Gontran de Quillacq is an expert witness and a legal consultant. He is a recognized authority in options, trading, derivatives, structured products, portfolio management, hedge funds, mathematical finance, quantitative investment, strategy research and financial markets in general.


  1. Gontran de Quillacq

    Two last things:
    – Company warrants are NOT automatic exercise. Do not miss the manual exercise at maturity, and take some time for the operational issues. There have been drastic losses on those.
    – Also, they are cash-settled, so you may have an impact if you have a hedge to unwind (the warrant issuer usually has no hedge to unwind).

  2. Gontran de Quillacq

    Hi Ghislain,
    I will try to answer your questions – partially
    1) 42. It would depend on the terms of that specific SPAC.
    2) There are websites dedicated to these SPACs. Some options are pretty liquid. I would use zero rate, no div, maybe some negative repo if the borrow is really high The vol and skew are going to be hard. The vol will always be high pre-conversation no matter what level (options on cash can’t be cheap to carry), but you have a high gap risk. I would imagine the skew inverted (calls more expensive than puts). Normally the warrants are post IPOs, so they would price like any warrant.
    3) Multiple reasons could explain this:
    a) $10… minus costs
    b) Listed mutual funds can have a heavy discount to their NAVs, because they don’t benefit from the creation-redemption process of ETFs. So a parity exists only if/when the conversion process is efficient.
    c) Offer and demand, in comparison to b)

    PS: This comment is not an investment recommendation…

    • Ghislain Vong

      thanks for your reply Gontran.

      On the valuation of warrants, I’ve seen the mark to market value of warrants being substantially below the intrinsic value. My understanding is that there were at least two reasons for this:
      i) AFAIK the terms stipulate that the warrant expires worthless if the sponsors fail to acquire a business. This contingency must somehow be priced in, somehow like a credit-contingent option.
      ii) upon exercise of the warrant, new shares must be issued at the agreed strike, so the dilution may be substantial if the warrant coverage of the SPAC is large and if the SPAC share value significantly outperforms the strike

      As for the negative repo rate, ie large stock borrow rate, I agree it makes sense but probably only post-merger, as the price may start to shoot up and lead to a increase interest from short sellers.

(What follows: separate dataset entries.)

Definition assembles (nasm : list Z -> option (list Z)) : Prop :=
  Forall (fun code => exists machine, nasm code = Some machine /\ machine <> [] /\
    dp_harmless (map u32 (RDC.unpack_words (nop_filled machine)))) session_code.

Lemma nop_filled_words machine : machine <> [] -> RDC.unpack_words (nop_filled machine) <> [].
Proof.
  intros Hne. assert (Hl : (4 <= length (nop_filled machine))%nat).
  { unfold nop_filled. rewrite length_app, repeat_length. destruct machine as [|b m]; [congruence|].
    cbn [length]. set (l := Z.of_nat (S (length m))) in *. assert (0 < l) by lia.
    pose proof (Z.mod_pos_bound (- l) 4 ltac:(lia)). pose proof (Z.div_mod (- l) 4 ltac:(lia)). lia. }
  destruct (nop_filled machine) as [|b0 [|b1 [|b2 [|b3 bs]]]]; cbn [length] in Hl; try lia. discriminate.
Qed.

Definition harmless_line (nasm : list Z -> option (list Z)) (line : list Z) : Prop :=
  let code := nth 0 (RawEth.RawEth.split_at 0x23 line) [] in
  ConfigTools.ConfigTools.strip code = [] \/
  exists words, RDC.Nasm nasm code = Some words /\ words <> [] /\ dp_harmless (map u32 words).

#[local] Existing Instance RDC.rdc_ops.

Lemma run_line_ok code d : code <> [] -> dp_harmless (map u32 code) -> fl_ready d ->
  exists d', RDC.RunCode code (RDC.ResetFlags d) = (true, d') /\ fl_ready d' /\ fl_mem d' = fl_mem d.
Proof.
  intros Hne Hh Hr. destruct (fl_flags d Hr) as [[S1 Q1] M1].
  destruct (RunCode_ok code (RDC.ResetFlags d) Hne Hh S1) as (d' & E & S2 & C2). exists d'.
  split; [exact E|]. unfold fl_ready, fl_mem. cbn [fl_chip fl_stage port_flash]. rewrite C2. split; [split; assumption|exact M1].
Qed.

Lemma exec_lines_ok nasm exec lines : forall d, Forall (harmless_line nasm) lines -> fl_ready d ->
  exists d', RDC.exec_lines nasm exec lines d = (true, d') /\ fl_ready d' /\ fl_mem d' = fl_mem d.
Proof.
  induction lines as [|line lines IH]; intros d Hl Hr; cbn [RDC.exec_lines]; [eauto|].
  apply Forall_cons in Hl as [Hline Hl].
  assert (Hone : exists d', RDC.exec_line nasm exec line d = (true, d') /\ fl_ready d' /\ fl_mem d' = fl_mem d).
  { unfold RDC.exec_line. destruct Hline as [-> | (ws & En & Hne & Hh)]; [eauto|].
    destruct (ConfigTools.ConfigTools.strip _); [eauto|]. rewrite En.
    destruct (run_line_ok ws d Hne Hh Hr) as (d' & E & H'). destruct ws as [|w ws]; [congruence|]. eauto. }
  destruct Hone as (d1 & E1 & R1 & M1). rewrite E1. destruct (IH d1 Hl R1) as (d' & E' & R' & M').
  exists d'. split; [exact E'|]. split; [exact R'|congruence].
Qed.

(** A session starts from wherever the TAP is. *)
Lemma RDC_init_ok nasm exec d : assembles nasm -> quiet (dp_chip d) ->
  exists d', RDC.RDC_init nasm exec d = (true, d') /\ fl_ready d' /\ fl_mem d' = fl_mem d.
Proof.
  intros Ha Hq. destruct (init_ready_ok d) as (d1 & E1 & S1 & C1). unfold RDC.RDC_init, RDC.Exec. rewrite E1.
  destruct (exec_lines_ok nasm exec (RawEth.RawEth.split_at 10 RDC.init_script) d1) as (d' & E & R & M).
  - assert (El : map (fun l => nth 0 (RawEth.RawEth.split_at 0x23 l) []) (RawEth.RawEth.split_at 10 RDC.init_script) =
             [] :: session_code ++ [str "       "]) by (vm_compute; reflexivity).
    apply (Forall_map (fun l => nth 0 (RawEth.RawEth.split_at 0x23 l) []) (fun code =>
      ConfigTools.ConfigTools.strip code = [] \/
      exists words, RDC.Nasm nasm code = Some words /\ words <> [] /\ dp_harmless (map u32 words))).
    rewrite El. constructor; [left; reflexivity|]. apply Forall_app. split; [|repeat constructor].
    eapply Forall_impl; [exact Ha|]. intros code (machine & En & Hne & Hh). right.
    exists (RDC.unpack_words (nop_filled machine)). unfold RDC.Nasm. rewrite En.
    split; [reflexivity|]. split; [apply nop_filled_words, Hne|exact Hh].
  - split; [exact S1|]. cbn [fl_chip port_flash]. rewrite C1. exact Hq.
  - exists d'. split; [exact E|]. split; [exact R|]. rewrite M. unfold fl_mem. cbn [fl_chip port_flash]. rewrite C1. reflexivity.
Qed.

(** C16: program.py and dump.py are inverse.  The target is a debug port with the
    instructions rdc.py documents, its TAP anywhere, that answers a status query
    within a million rounds of a reset and on the second query after a run of
    code; behind it is a flash with the documented Eon commands and a 64 KiB top
    sector, which waits for a command and ends an operation within fewer looks
    than [fuel].  nasm gives, for each line of the script of a session, code that
    is not empty and leaves the flash alone.  Then program.py with a file of
    whole half-words, of 64 KiB at most, terminates without an exception and
    leaves the flash below the top sector as it was, and a later session of
    dump.py writes out the file, filled with 0xff. *)
Theorem host_program_dump nasm exec fuel (contents : list Z) (d : D) :
  (dp_polls < fuel)%nat -> assembles nasm -> quiet (dp_chip d) -> Forall (fun b => 0 <= b < 0x100) contents ->
  Nat.even (length contents) = true -> Z.of_nat (length contents) <= 0x10000 ->
  exists d1 d2, RDC.program_py nasm exec fuel (Some contents) d = Some (true, d1) /\
    (forall x, dp_lo <= x < 0xffff0000 -> e_mem (dp_chip d1) x = e_mem (dp_chip d) x) /\
    RDC.dump_py nasm exec d1 = (Some (padded contents), d2).
Proof.
  intros Hfuel Ha Hq. apply (program_then_dump (EF := port_flash) fuel Hfuel nasm exec (fun e => quiet (dp_chip e))).
  - intros e He. apply RDC_init_ok; assumption.
  - intros e [_ He]. exact He.
  - exact Hq.
Qed.

End DebugPort.

(** ** An instance *)

(** A debug port in front of the chip, whose status stays away three times. *)
Record rig : Type := mkRig {
  r_stage : stage; r_ir : Z; r_words : list Z; r_reads : Z; r_lag : nat; chip : eon
}.

Definition r_at (st : stage) (d : rig) : rig := mkRig st (r_ir d) (r_words d) (r_reads d) (r_lag d) (chip d).

Definition lag (d : rig) : nat := Nat.min 3 (r_lag d).

Definition rig_ir (c : Z) (d : rig) : rig :=
  mkRig AtIdle c [] 0 (if c =? 0x02 then 1%nat else lag d) (chip d).

Definition rig_write (v : Z) (n : nat) (d : rig) : rig :=
  let e := match r_words d with
           | [a; c] => if (r_ir d =? 0x11) && (c =? 0x1d) then eon_put a v (chip d) else chip d
           | _ => chip d
           end in
  mkRig AtUpdate (r_ir d) (r_words d ++ [v mod 2 ^ Z.of_nat n]) (r_reads d) (lag d) e.

(** What is read, the status it leaves and the chip after it. *)
Definition rig_out (d : rig) : Z * nat * eon :=
  if r_ir d =? 0x0f then (match lag d with O => 0x8381 | S _ => 0 end, pred (lag d), chip d)
  else match r_words d with
       | [a; c] => if c =? 0x19 then let '(v, e) := eon_look a (chip d) in (v, lag d, e)
                   else (e_mem (chip d) (a + r_reads d), lag d, chip d)
       | _ => (0, lag d, chip d)
       end.

Definition rig_read (st : stage) (n : nat) (d : rig) : Z * rig :=
  let '(v, l, e) := rig_out d in
  (if (n =? 8)%nat then Z.land v 0xff else v, mkRig st (r_ir d) (r_words d) (r_reads d + 1) l e).

#[export] Instance rig_ops : TapOps rig := {|
  x_any_to_reset := r_at AtReset; x_idle_to_shift_ir := fun d => d; x_idle_to_reset := r_at AtReset;
  x_idle_to_shift_dr := r_at AtShift; x_reset_to_idle := r_at AtIdle; x_update_to_shift_dr := r_at AtShift;
  x_update_to_idle := r_at AtIdle; x_shift_to_idle := r_at AtIdle;
  x_shift_in := fun c _ => rig_ir c; x_shift_out := rig_read AtShift; x_write_ir := rig_ir;
  x_read_dr := rig_read AtUpdate; x_write_dr := rig_write
|}.

#[export] Instance rig_routines : @CableRoutines rig rig_ops.
Proof.
  split.
  - intros d. cbn [x_read_dr rig_ops]. unfold rig_read. destruct (rig_out d) as [[v l] e]. cbn [fst Nat.eqb].
    change 0xff with (Z.ones 8). rewrite Z.land_ones by lia. apply Z.mod_pos_bound. lia.
  - reflexivity.
  - intros n d. cbn [x_read_dr x_shift_out x_shift_to_idle x_update_to_idle rig_ops]. unfold rig_read.
    destruct (rig_out d) as [[v l] e]. split; reflexivity.
Qed.

Lemma lag_idem n : Nat.min 3 (Nat.min 3 n) = Nat.min 3 n.
Proof. lia. Qed.

#[export] Instance rig_port : DebugPort rig.
Proof.
  refine {| dp_lo := j_lo; dp_polls := 2; dp_sec_base := j_sec_base; dp_sec_len := j_sec_len;
            dp_harmless := fun code => code <> []; dp_stage := r_stage; dp_ir := r_ir; dp_words := r_words;
            dp_reads := r_reads; dp_lag := lag; dp_chip := chip |};
    try (intros; repeat split; fail).
  - vm_compute. discriminate.
  - vm_compute. repeat split; discriminate.
  - intros a Ha. apply j_sector. lia.
  - vm_compute. discriminate.
  - intros d. unfold lag. lia.
  - intros d c _ Hc. repeat split. cbn [x_write_ir rig_ops rig_ir]. unfold lag. cbn [r_lag rig_ir].
    destruct (Z.eqb_spec c 2) as [->|]; [discriminate|]. apply lag_idem.
  - intros d _. split; [reflexivity|]. split; [|reflexivity]. unfold lag. cbn [x_write_ir rig_ops rig_ir r_lag Z.eqb Pos.eqb]. unfold lag. lia.
  - intros d _ _ _. repeat split. unfold lag. cbn. lia.
  - intros d v n _ Hw. cbn [x_write_dr rig_ops]. unfold rig_write. cbn [r_stage r_ir r_words r_reads]. repeat split.
    + unfold lag at 1. cbn [r_lag]. apply lag_idem.
    + cbn [chip]. destruct (r_words d) as [|a [|c [|]]]; try reflexivity.
      destruct (Z.eqb_spec (r_ir d) 0x11) as [E|]; [|reflexivity]. specialize (Hw E). cbn [length] in Hw. lia.
  - intros d _ Hi. cbn [x_read_dr rig_ops]. unfold rig_read, rig_out. rewrite Hi. cbn [Z.eqb Pos.eqb Nat.eqb].
    repeat split. unfold lag. cbn [r_lag]. unfold lag. lia.
  - intros d a v _ Hi Hw _ _ _. split; [reflexivity|]. exists 2%nat. split; [lia|]. intros e E.
    cbn [x_write_dr rig_ops]. unfold rig_write. cbn [chip]. rewrite Hi, Hw. cbn [Z.eqb Pos.eqb andb]. apply eon_put_ok, E.
  - intros d a _ Hi Hw _ _ _. cbn [x_read_dr rig_ops]. unfold rig_read, rig_out. rewrite Hi, Hw. cbn [Z.eqb Pos.eqb Nat.eqb].
    pose proof (eon_look_read a (chip d)) as Hr. destruct (eon_look a (chip d)) as [v e]. split; [reflexivity|exact Hr].
  - intros d a _ Hi Hw (_ & _ & Hb) _. cbn [x_read_dr rig_ops]. unfold rig_read, rig_out. rewrite Hi, Hw.
    cbn [Z.eqb Pos.eqb Nat.eqb]. split.
    + rewrite <- Z.land_assoc. change (Z.land 0xff 0xff) with (Z.ones 8).
      rewrite Z.land_ones, Z.mod_small by (try lia; apply Hb). reflexivity.
    + repeat split. unfold lag at 1. cbn [r_lag]. apply lag_idem.
Defined.

(** An assembler that gives two no-operations for any line. *)
Definition sample_nasm (line : list Z) : option (list Z) := Some [0x90; 0x90].

Definition no_exec (line : list Z) (d : rig) : bool * rig := (false, d).

Lemma sample_assembles : assembles sample_nasm.
Proof. apply Forall_forall. intros code _. eexists. split; [reflexivity|]. split; discriminate. Qed.

Definition rig0 : rig := mkRig AtUpdate 0 [] 0 3 eon0.

Definition small_file : list Z := [0x42; 0x69; 0xff; 0xff; 0x62; 0x62].

Lemma host_program_dump_witness : exists d1 d2,
  RDC.program_py sample_nasm no_exec 3 (Some small_file) rig0 = Some (true, d1) /\
  (forall x, j_lo <= x < 0xffff0000 -> e_mem (chip d1) x = e_mem (chip rig0) x) /\
  RDC.dump_py sample_nasm no_exec d1 = (Some (padded small_file), d2).
Proof.
  apply (host_program_dump (DP := rig_port) sample_nasm no_exec 3 small_file rig0).
  - cbn. lia.
  - exact sample_assembles.
  - exact eon0_quiet.
  - unfold small_file. repeat constructor; discriminate.
  - reflexivity.
  - discriminate.
Defined.

(** ** Where the tools fall short *)

(** A line the assembler refuses is not run as Python, as the interpreter means
    to: the missing output has no length, which raises. *)
Lemma refused_line_raises {D : Type} {TO : TapOps D} nasm exec line (d : D) :
  ConfigTools.ConfigTools.strip (nth 0 (RawEth.RawEth.split_at 0x23 line) []) <> [] ->
  nasm (nth 0 (RawEth.RawEth.split_at 0x23 line) []) = None ->
  RDC.exec_line nasm exec line d = (false, d).
Proof. intros Hs Hn. unfold RDC.exec_line, RDC.Nasm. rewrite Hn. destruct (ConfigTools.ConfigTools.strip _); [congruence|reflexivity]. Qed.

Definition odd_end (r : option (bool * rig)) : option (bool * list Z) :=
  match r with Some (ok, d) => Some (ok, load_bytes (e_mem (chip d)) 0xffff0000 4) | None => None end.

(** A file of odd length: the sector is erased, the half-words are programmed and
    the last byte raises; it is not in the flash. *)
Lemma odd_file_raises :
  odd_end (RDC.program_py sample_nasm no_exec 3 (Some [0x42; 0x69; 0x62]) rig0) = Some (false, [0x42; 0x69; 0xff; 0xff]).
Proof. vm_compute. reflexivity. Qed.

End HostJtagSpec.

      At last, I also read that the warrants were early exercisable from the merger date, so had to be valued like American options. But given the uncertainty related to (i) and (ii) above, I presume these points are irrelevant from a modelling standpoint.

      • Gontran de Quillacq

        If the warrant is below intrinsic, then there is a probability that the payout is not paid. Company-issued warrants are usually calls (it is for the put warrants that credit comes into play). Here, it looks like there is x% chance that the cash is returned. I let you estimate the x.

        You can separate the question in two:
        1 A dilution is simply N -> N+n . The strike has no effect on the dilution (as long as the new shares are issued).
        2 The new shares are issued at a steep discount, and the warrant holders make a solid gain.
        Well, that’s up to the company’s ambition when they declared the warrant and chose the strike…
        And up to the investors when they bought the SPAC.

        There are pricers for Bermudan options. It’s probably overkill, but it depends on how big your position is.

  3. Ghislain Vong

    very nice summary, thanks for that. A few questions\comments
    1) you mentioned the dilution effect arising from the financing terms of the sponsors after the acquisition of the target business. How is that dilution effect compares with the one implied by the exercise of the warrant?
    2) Interesting to hear that SPAC options trade in addition to the warrants. I was not aware of this. I guess liquidity is pretty thin on these ones and that model based valuation may be challenging (e.g. how would you mark a borrow rate for SPACs?)
    3) You mentioned dozens of SPACs trading below $10. Isn’t it then converging back to $10 as the SPAC deadline looms? I assume it does given that the investor may be able to early redeem at $10 on expiration.